#### What you have to do
A faithful, word-for-word transcription of all the data is what is needed.

#### Task material
Record Caller := {
  todo : nat;                     (* calls still to make, the one in flight included *)
  at_pc : pc;
  observed : list Z;              (* the counter values its atomic adds found *)
  returned : list OpenAIConfig }. (* what its calls returned, in order *)

(** The next step of a caller; [None] when it has nothing left to do. *)
Definition step (c : Caller) (m : Manager) : option (Caller * Manager) :=
  match at_pc c with
  | AtEntry =>
      match todo c with
      | O => None
      | S _ =>
          Some ({| todo := todo c; at_pc := AtBranch (OpenAI (config m));
                   observed := observed c; returned := returned c |}, m)
      end
  | AtBranch config =>
      let n := Z.of_nat (length (BaseURLs config)) in
      if 1 <? n then
        let new := atomic_AddUint64 (roundRobinCounter m) 1 in
        let index := uint64 (new - 1) in
        Some ({| todo := todo c; at_pc := AtIndex config index;
                 observed := append (observed c) index; returned := returned c |},
              set_roundRobinCounter m new)
      else if n =? 1 then
        match BaseURLs config !! 0%nat with
        | Some u =>
            Some ({| todo := todo c; at_pc := AtReturn (set_BaseURL config u);
                     observed := observed c; returned := returned c |}, m)
        | None =>
            Some ({| todo := todo c; at_pc := Panicked;
                     observed := observed c; returned := returned c |}, m)
        end
      else
        Some ({| todo := todo c; at_pc := AtReturn config;
                 observed := observed c; returned := returned c |}, m)
  | AtIndex config index =>
      let n := Z.of_nat (length (BaseURLs config)) in
      match BaseURLs config !! Z.to_nat (index mod n) with
      | Some u =>
          Some ({| todo := todo c; at_pc := AtReturn (set_BaseURL config u);
                   observed := observed c; returned := returned c |}, m)
      | None =>
          Some ({| todo := todo c; at_pc := Panicked;
                   observed := observed c; returned := returned c |}, m)
      end
  | AtReturn config =>
      Some ({| todo := pred (todo c); at_pc := AtEntry;
               observed := observed c; returned := append (returned c) config |}, m)
  | Panicked => None
  end.

Record System := {
  shared : Manager;
  callers : list Caller }.

(** Caller [i] takes its next step, if it has one. *)
Definition sched_step (st : System) (i : nat) : System :=
  match callers st !! i with
  | Some c =>
      match step c (shared st) with
      | Some (c', m') => {| shared := m'; callers := <[i := c']> (callers st) |}
      | None => st
      end
  | None => st
  end.

Definition run (schedule : list nat) (st : System) : System :=
  fold_left sched_step schedule st.

(** One caller per quota, each about to make that many calls. *)
Definition spawn (m : Manager) (quotas : list nat) : System :=
  {| shared := m;
     callers := map (fun q => {| todo := q; at_pc := AtEntry;
                                 observed := []; returned := [] |}) quotas |}.

Definition finished (st : System) : Prop :=
  Forall (fun c => todo c = 0%nat /\ at_pc c = AtEntry) (callers st).

Definition all_observed (cs : list Caller) : list Z := concat (map observed cs).
Definition all_returned (cs : list Caller) : list OpenAIConfig := concat (map returned cs).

#### Answer section
Record Caller := {
  todo : nat;                     (* calls still to make, the one in flight included *)
  at_pc : pc;
  observed : list Z;              (* the counter values its atomic adds found *)
  returned : list OpenAIConfig }. (* what its calls returned, in order *)

(** The next step of a caller; [None] when it has nothing left to do. *)
Definition step (c : Caller) (m : Manager) : option (Caller * Manager) :=
  match at_pc c with
  | AtEntry =>
      match todo c with
      | O => None
      | S _ =>
          Some ({| todo := todo c; at_pc := AtBranch (OpenAI (config m));
                   observed := observed c; returned := returned c |}, m)
      end
  | AtBranch config =>
      let n := Z.of_nat (length (BaseURLs config)) in
      if 1 <? n then
        let new := atomic_AddUint64 (roundRobinCounter m) 1 in
        let index := uint64 (new - 1) in
        Some ({| todo := todo c; at_pc := AtIndex config index;
                 observed := append (observed c) index; returned := returned c |},
              set_roundRobinCounter m new)
      else if n =? 1 then
        match BaseURLs config !! 0%nat with
        | Some u =>
            Some ({| todo := todo c; at_pc := AtReturn (set_BaseURL config u);
                     observed := observed c; returned := returned c |}, m)
        | None =>
            Some ({| todo := todo c; at_pc := Panicked;
                     observed := observed c; returned := returned c |}, m)
        end
      else
        Some ({| todo := todo c; at_pc := AtReturn config;
                 observed := observed c; returned := returned c |}, m)
  | AtIndex config index =>
      let n := Z.of_nat (length (BaseURLs config)) in
      match BaseURLs config !! Z.to_nat (index mod n) with
      | Some u =>
          Some ({| todo := todo c; at_pc := AtReturn (set_BaseURL config u);
                   observed := observed c; returned := returned c |}, m)
      | None =>
          Some ({| todo := todo c; at_pc := Panicked;
                   observed := observed c; returned := returned c |}, m)
      end
  | AtReturn config =>
      Some ({| todo := pred (todo c); at_pc := AtEntry;
               observed := observed c; returned := append (returned c) config |}, m)
  | Panicked => None
  end.

Record System := {
  shared : Manager;
  callers : list Caller }.

(** Caller [i] takes its next step, if it has one. *)
Definition sched_step (st : System) (i : nat) : System :=
  match callers st !! i with
  | Some c =>
      match step c (shared st) with
      | Some (c', m') => {| shared := m'; callers := <[i := c']> (callers st) |}
      | None => st
      end
  | None => st
  end.

Definition run (schedule : list nat) (st : System) : System :=
  fold_left sched_step schedule st.

(** One caller per quota, each about to make that many calls. *)
Definition spawn (m : Manager) (quotas : list nat) : System :=
  {| shared := m;
     callers := map (fun q => {| todo := q; at_pc := AtEntry;
                                 observed := []; returned := [] |}) quotas |}.

Definition finished (st : System) : Prop :=
  Forall (fun c => todo c = 0%nat /\ at_pc c = AtEntry) (callers st).

Definition all_observed (cs : list Caller) : list Z := concat (map observed cs).
Definition all_returned (cs : list Caller) : list OpenAIConfig := concat (map returned cs).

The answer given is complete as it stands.